Comment 4 rguenther@suse.de 2018-12-14 12:12:29 UTC
On Fri, 14 Dec 2018, bugzilla@poradnik-webmastera.com wrote:

> https://gcc.gnu.org/bugzilla/show_bug.cgi?id=88490
> 
> --- Comment #3 from Daniel Fruzynski <bugzilla@poradnik-webmastera.com> ---
> In this case s->d is pointer to pointer to double, and both pointer levels have
> restrict qualifier. I wonder if you could add some tag that s->d[n] and s->d[k]
> points to separate memory areas. This tag could be later used to determine that
> s->d[n][0] and s->d[k][0] also do not overlap.

Not easily.  Consider the loads being hoisted before the if (k > n) check
for example.  Note I do not think the C standard is sufficiently
clear with regarding to restrict qualified pointers loaded from
memory.  Clearly s->d[n][0] and s->d[n][0] alias but they are not
based on each other.
Comment 5 jsm-csl@polyomino.org.uk 2018-12-14 18:29:49 UTC
On Fri, 14 Dec 2018, rguenther at suse dot de wrote:

> Note I do not think the C standard is sufficiently clear with regarding 
> to restrict qualified pointers loaded from memory.
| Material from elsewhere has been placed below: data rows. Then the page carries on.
(** X16: the chat tester does not look at the status of the answer: when
    the forward of the chat route throws, the tester shows the route's
    envelope message behind its OK prefix, and stops loading. *)
Theorem chat_tester_reports_envelope_as_ok
    (request : Request) (e : Exn) (props : ChatTester.Props)
    (st : ChatTester.State) :
  chat_forward request = Thrown e ->
  exists r settled,
    POST request = Returned r /\
    response_status r = 502 /\
    ChatTester.delivered (response_body r) = Some settled /\
    ChatTester.onSubmit_settled props settled st =
      {| ChatTester.message := ChatTester.message st;
         ChatTester.result :=
           (ChatTester.okPrefix props
              ++ Chat.lit " Backend unreachable")%list;
         ChatTester.isLoading := false |}.
Proof.
  intros Hf. unfold Api.POST. rewrite Hf. simpl.
  eexists. eexists. split; [reflexivity|]. split; [reflexivity|].
  split; reflexivity.
Qed.

End RoutesMore.

Section ClientsMore.
Import Async Api Access.
Local Open Scope Z_scope.

(** X17: once the effect is cancelled (the component is unmounted), the
    settling of the health request changes nothing, whatever it is. *)
Theorem cancelled_run_keeps_state
    (fetched : outcome BackendStatus.Res) (state : BackendStatus.Health) :
  BackendStatus.run true fetched state = state.
Proof.
  unfold BackendStatus.run. destruct fetched as [res|]; [|reflexivity].
  simpl. destruct (BackendStatus.res_json res); reflexivity.
Qed.

Lemma routes_forward_verbatim_witness :
  POST None failing_backend blank_stringify ping =
    Returned {| response_body := JObject [("detail", JString "boom")];
                response_status := 500 |}.
Proof.
  apply (routes_forward_verbatim None failing_backend blank_stringify ping
           (JObject [("message", JString "ping")])
           {| fetched_status := 500;
              fetched_json := Returned (JObject [("detail", JString "boom")]) |}
           (JObject [("detail", JString "boom")]));
    try reflexivity. simpl. lia.
Defined.

Lemma backend_status_ok_iff_witness :
  BackendStatus.run false
    (BackendStatus.delivered
       {| response_body := JObject [("status", JString "ok")];
          response_status := 200 |})
    BackendStatus.loading = BackendStatus.ok.
Proof.
  apply (proj1 (backend_status_ok_iff None healthy_backend
                  {| response_body := JObject [("status", JString "ok")];
                     response_status := 200 |} eq_refl)).
  exists {| fetched_status := 200;
            fetched_json := Returned (JObject [("status", JString "ok")]) |},
    (JObject [("status", JString "ok")]).
  repeat split; simpl; lia.
Defined.

Lemma chat_tester_reports_envelope_as_ok_witness :
  exists r settled,
    POST None unreachable_fetch blank_stringify ping = Returned r /\
    response_status r = 502 /\
    ChatTester.delivered (response_body r) = Some settled /\
    ChatTester.onSubmit_settled
      {| ChatTester.okPrefix := Chat.lit "OK:";
         ChatTester.errorPrefix := Chat.lit "KO:" |} settled
      ChatTester.initial =
      {| ChatTester.message := [];
         ChatTester.result := Chat.lit "OK: Backend unreachable";
         ChatTester.isLoading := false |}.
Proof.
  apply (chat_tester_reports_envelope_as_ok None unreachable_fetch
           blank_stringify ping (NetworkError "fetch failed")
           {| ChatTester.okPrefix := Chat.lit "OK:";
              ChatTester.errorPrefix := Chat.lit "KO:" |}
           ChatTester.initial).
  reflexivity.
Defined.

End ClientsMore.

(** * Further properties of the chat panel *)
Section ChatMore.
Import Chat.
Local Open Scope list_scope.

Lemma trimStart_head (s : jstring) (c : N) (r : jstring) :
  trimStart s = c :: r -> isWhiteSpace c = false.
Proof.
  induction s as [|a s IH]; simpl; [discriminate|].
  destruct (isWhiteSpace a) eqn:Ha; [exact IH|].
  intros [= <- _]. exact Ha.
Qed.

Lemma trimStart_snoc (l : jstring) (c : N) :
  isWhiteSpace c = false -> exists l', trimStart (l ++ [c]) = l' ++ [c].
Proof.
  intros Hc. induction l as [|a l IH]; simpl.
  - rewrite Hc. exists []. reflexivity.
  - destruct (isWhiteSpace a); [exact IH|]. exists (a :: l). reflexivity.
Qed.

(** What [trim] leaves, when it leaves something, begins and ends with a
    code unit that is not whitespace. *)
Lemma trim_ends (s : jstring) :
  trim s <> [] ->
  exists c r d,
    trim s = c :: r /\ isWhiteSpace c = false /\
    last (trim s) = Some d /\ isWhiteSpace d = false.
Proof.
  unfold trim, trimEnd. intros Hne.
  destruct (trimStart s) as [|c r] eqn:Hs; [contradiction Hne; reflexivity|].
  pose proof (trimStart_head _ _ _ Hs) as Hc.
  simpl rev in *.
  destruct (trimStart_snoc (rev r) c Hc) as [l' Hl'].
  rewrite Hl' in *. rewrite rev_app_distr. simpl.
  destruct (trimStart (rev r ++ [c])) as [|d x] eqn:Hd.
  - destruct l'; discriminate.
  - pose proof (trimStart_head _ _ _ Hd) as Hws.
    exists c, (rev l'), d. repeat split; [exact Hc| |exact Hws].
    change (c :: rev l') with (rev [c] ++ rev l').
    rewrite <- rev_app_distr, <- Hl'. simpl. apply last_snoc.
Qed.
I think this is where "Every access that modifies X shall be considered 
also to modify P, for the purposes of this subclause." comes in.  (See 
what I said at <https://gcc.gnu.org/ml/gcc-bugs/2005-01/msg03394.html>.)  
Modifying s->d[n][0] is considered to modify s->d[n], and so considered to 
modify s->d, and so considered to modify s.  (It's still perfectly valid 
to have n == k; what's not valid is aliasing between objects accessed via 
s->d[0] and s->d[1], for example.)
Comment 6 rguenther@suse.de 2018-12-17 08:06:20 UTC
On Fri, 14 Dec 2018, joseph at codesourcery dot com wrote:

> https://gcc.gnu.org/bugzilla/show_bug.cgi?id=88490
> 
> --- Comment #5 from joseph at codesourcery dot com <joseph at codesourcery dot com> ---
> On Fri, 14 Dec 2018, rguenther at suse dot de wrote:
> 
> > Note I do not think the C standard is sufficiently clear with regarding 
> > to restrict qualified pointers loaded from memory.
> 
> I think this is where "Every access that modifies X shall be considered 
> also to modify P, for the purposes of this subclause." comes in.  (See 
> what I said at <https://gcc.gnu.org/ml/gcc-bugs/2005-01/msg03394.html>.)  
> Modifying s->d[n][0] is considered to modify s->d[n], and so considered to 
> modify s->d, and so considered to modify s.  (It's still perfectly valid 
> to have n == k; what's not valid is aliasing between objects accessed via 
> s->d[0] and s->d[1], for example.)

OK, thanks for clarifying.  I think we are fine implementation-wise
and I have a hard time thinking of a way to improve here given we
have to compute sth conservatively correct.